=== Provided information ===

Lemma segments_chunks_encodable (segments : list segment) (first : bool) :
  times_read_back ft segments -> texts_encodable segments ->
  Forall (fun c => encodable c = true)
    (items_chunks ft (iterencode ft 2) (newline_indent 2) first
       (map transcribe_only.segment_json segments)).
Proof.
  revert first. induction segments as [|seg more IH]; intros first Hrb He;
    [constructor|].
  inversion Hrb as [|? ? [Ha Hb] Hmore]; subst.
  inversion He as [|? ? Hseg Hrest]; subst.
  change (map transcribe_only.segment_json (seg :: more))
    with (transcribe_only.segment_json seg
          :: map transcribe_only.segment_json more).
  cbn [items_chunks].
  replace (scalar_text ft (transcribe_only.segment_json seg)) with (@None str)
    by (destruct seg as [[? ?] ?]; reflexivity).
  apply Forall_app. split; [|apply IH; assumption].
  constructor; [|apply segment_chunks_encodable; assumption].
  rewrite encodable_app, newline_indent_encodable. destruct first; reflexivity.
Qed.

Lemma transcript_chunks_encodable (segments : list segment) (lang : str) :
  times_read_back ft segments -> texts_encodable segments ->
  encodable lang = true ->
  Forall (fun c => encodable c = true)
    (iterencode ft 0 (transcript_doc segments lang)).
Proof.
  intros Hrb He Hl. unfold transcript_doc.
  cbn [iterencode members_chunks].
  replace (scalar_text ft (JArr (map transcribe_only.segment_json segments)))
    with (@None str) by reflexivity.
  cbn [scalar_text app].
  repeat (apply Forall_cons; split;
          [first [reflexivity | apply newline_indent_encodable]|]).
  rewrite !Forall_app. split_and!.
  - destruct segments as [|seg more]; [repeat constructor|].
    change (map transcribe_only.segment_json (seg :: more))
      with (transcribe_only.segment_json seg
            :: map transcribe_only.segment_json more).
    apply Forall_app. split.
    + apply (segments_chunks_encodable (seg :: more) true Hrb He).
    + repeat constructor.
  - repeat (apply Forall_cons; split;
            [first [ reflexivity
                   | apply encode_basestring_encodable; exact Hl
                   | rewrite encodable_app, newline_indent_encodable;
                     reflexivity ]|]).
    constructor.
  - repeat constructor.
Qed.

(** What [save_json_segments] leaves: a file that is read as the
    transcript. *)
Lemma save_json_segments_value (segments : list segment) (lang : str)
    (output_json : path) (st : fs) :
  times_read_back ft segments -> texts_encodable segments ->
  encodable lang = true -> can_write st output_json ->
  transcribe_only.save_json_segments ft segments lang output_json st
  = (Ok tt, <[output_json := Doc (transcript_doc segments lang)]> st).
Proof.
  intros Hrb He Hl Hw. unfold transcribe_only.save_json_segments, bind.
  rewrite (makedirs_ok st output_json Hw). unfold Ok. cbv beta iota.
  unfold dump, bind.
  rewrite (open_w_ok st output_json Hw). unfold Ok. cbv beta iota.
  fold (transcript_doc segments lang).
  rewrite (write_chunks_value _ output_json
             (transcript_chunks_encodable segments lang Hrb He Hl) []).
  - unfold close_json. unfold fs, path, str, char in *.
    rewrite lookup_insert_eq. cbn [app].
    pose proof (loads_dumps_transcript segments lang Hrb) as Hload.
    unfold dumps in Hload. unfold fs, path, str, char in *.
    rewrite Hload. unfold Ok. rewrite !insert_insert_eq. reflexivity.
  - unfold fs, path, str, char in *. apply lookup_insert_eq.
Qed.

End JsonText.

(** ** The JSON envelope *)

Lemma as_segments_segment_json segments :
  as_segments (map transcribe_only.segment_json segments) = Some segments.
Proof.
  induction segments as [|[[start end_] text] rest IH]; [reflexivity|].
  simpl. change (list_fmap _ _ transcribe_only.segment_json rest)
    with (map transcribe_only.segment_json rest).
  rewrite IH. reflexivity.
Qed.






(** C8, counterexample. A document whose two keys hold numbers, neither a
    list of triples nor a string, is loaded without any error. *)
Lemma wrong_types_are_loaded :
  let st : fs :=
    {[ lit "subs.json" :=
         Doc (JObj [(lit "segments", JInt 5); (lit "lang", JInt 7)]) ]} in
  translate_only.load_segments (lit "subs.json") st = Ok (JInt 5, JInt 7) /\
  as_transcript (JInt 5, JInt 7) = None.
Proof. vm_compute. split; reflexivity. Qed.

(** C8, as the code has it. [load_segments] raises [FileNotFoundError]
    when the file is missing, [JSONDecodeError] when it is not JSON,
    [TypeError] when the document is not an object and [KeyError] when the
    object lacks ["segments"] or ["lang"]. When both keys are present it
    returns their two values as they are, of whatever type. *)
Theorem load_segments_outcomes :
  forall (json_file : path) (st : fs),
    translate_only.load_segments json_file st =
      match st !! json_file with
      | None => Raise FileNotFoundError
      | Some (Raw _) => Raise JSONDecodeError
      | Some (Doc (JObj members)) =>
          match translate_only.dict_get members (lit "segments"),
                translate_only.dict_get members (lit "lang") with
          | Some segments, Some lang => Ok (segments, lang)
          | _, _ => Raise KeyError
          end
      | Some (Doc _) => Raise TypeError
      end.
Proof.
  intros json_file st.
  unfold translate_only.load_segments, translate_only.json_load.
  destruct (st !! json_file) as [[text|d]|]; try reflexivity.
  destruct d; try reflexivity.
  simpl.
  destruct (translate_only.dict_get members (lit "segments")); [|reflexivity].
  simpl. destruct (translate_only.dict_get members (lit "lang")); reflexivity.
Qed.

(** ** The orchestrator *)

Section PipelineFacts.
Import pipeline.
Context {W : Type}.
Variable cfg : config.
Variable os : host W.

Local Abbreviation quiet := (quiet (W:=W)).
Local Abbreviation run_stage := (run_stage cfg os).
Local Abbreviation final_mode := (final_mode cfg).

Lemma started_app l1 l2 : started (l1 ++ l2) = started l1 ++ started l2.
Proof.
  induction l1 as [|ev l1 IH]; [reflexivity|].
  destruct ev; simpl; rewrite IH; reflexivity.
Qed.

Lemma quiet_ret {A} (a : A) : quiet (ret a).
Proof. intros s r s' H. inversion H; subst. reflexivity. Qed.

Lemma quiet_raise {A} e : quiet (raise (A:=A) e).
Proof. intros s r s' H. inversion H; subst. reflexivity. Qed.

Lemma quiet_on_machine {A} (m : prog W A) : quiet (on_machine m).
Proof.
  intros s r s'. unfold on_machine. destruct (m (machine s)) as [r1 w].
  intros H. inversion H; subst. reflexivity.
Qed.

Lemma quiet_observe {A} (f : W -> A) : quiet (observe f).
Proof. intros s r s' H. inversion H; subst. reflexivity. Qed.

Lemma quiet_logging ev :
  (forall st, ev <> Started st) -> quiet (logging ev).
Proof.
  intros Hev s r s' H. inversion H; subst. simpl.
  rewrite started_app. destruct ev; simpl; try apply app_nil_r.
  exfalso. eapply Hev. reflexivity.
Qed.

Lemma quiet_bind {A B} (m : P A) (k : A -> P B) :
  quiet m -> (forall a, quiet (k a)) -> quiet (bind m k).
Proof.
  intros Hm Hk s r s'. unfold bind.
  destruct (m s) as [[e|a] s1] eqn:E.
  - intros H. inversion H; subst. eapply Hm. exact E.
  - intros H. apply Hk in H. rewrite H. eapply Hm. exact E.
Qed.

Lemma quiet_select video_arg : quiet (select_video_file cfg os video_arg).
Proof.
  unfold select_video_file. destruct (given video_arg).
  - apply quiet_bind; [apply quiet_observe|]. intros vp.
    apply quiet_bind; [apply quiet_observe|]. intros ex.
    destruct (negb ex); [apply quiet_raise | apply quiet_ret].
  - apply quiet_bind; [apply quiet_observe|]. intros [|first others].
    + apply quiet_raise.
    + apply quiet_bind; [|intros; apply quiet_observe].
      destruct others; [apply quiet_ret|].
      apply quiet_logging. discriminate.
Qed.

(** What a step wrapper does around a body that enters no stage. *)
Lemma step_shape st (body : P (W:=W) unit) s r s' :
  quiet body ->
  (logging (Started st) ;;;
   reraising body (fun e => record (Failed st e))) s = (r, s') ->
  started (log s') = started (log s) ++ [st] /\
  (forall e, r = inl e -> exists l, log s' = l ++ [Failed st e]).
Proof.
  intros Hq. unfold bind at 1, logging at 1. unfold reraising.
  destruct (body _) as [[e|[]] s1] eqn:E; intros H; inversion H; subst.
  - apply Hq in E. simpl in *. rewrite started_app, E, started_app.
    simpl. rewrite app_nil_r. split; [reflexivity|].
    intros e0 He0. inversion He0; subst. eexists. reflexivity.
  - apply Hq in E. simpl in *. rewrite E, started_app. simpl.
    split; [reflexivity|]. intros e0 He0. discriminate.
Qed.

=== What is needed ===
Every line above that holds the string "true" should be returned.

=== Result of the exercise ===
  Forall (fun c => encodable c = true)
  encodable lang = true ->
  Forall (fun c => encodable c = true)
    + apply (segments_chunks_encodable (seg :: more) true Hrb He).
  encodable lang = true -> can_write st output_json ->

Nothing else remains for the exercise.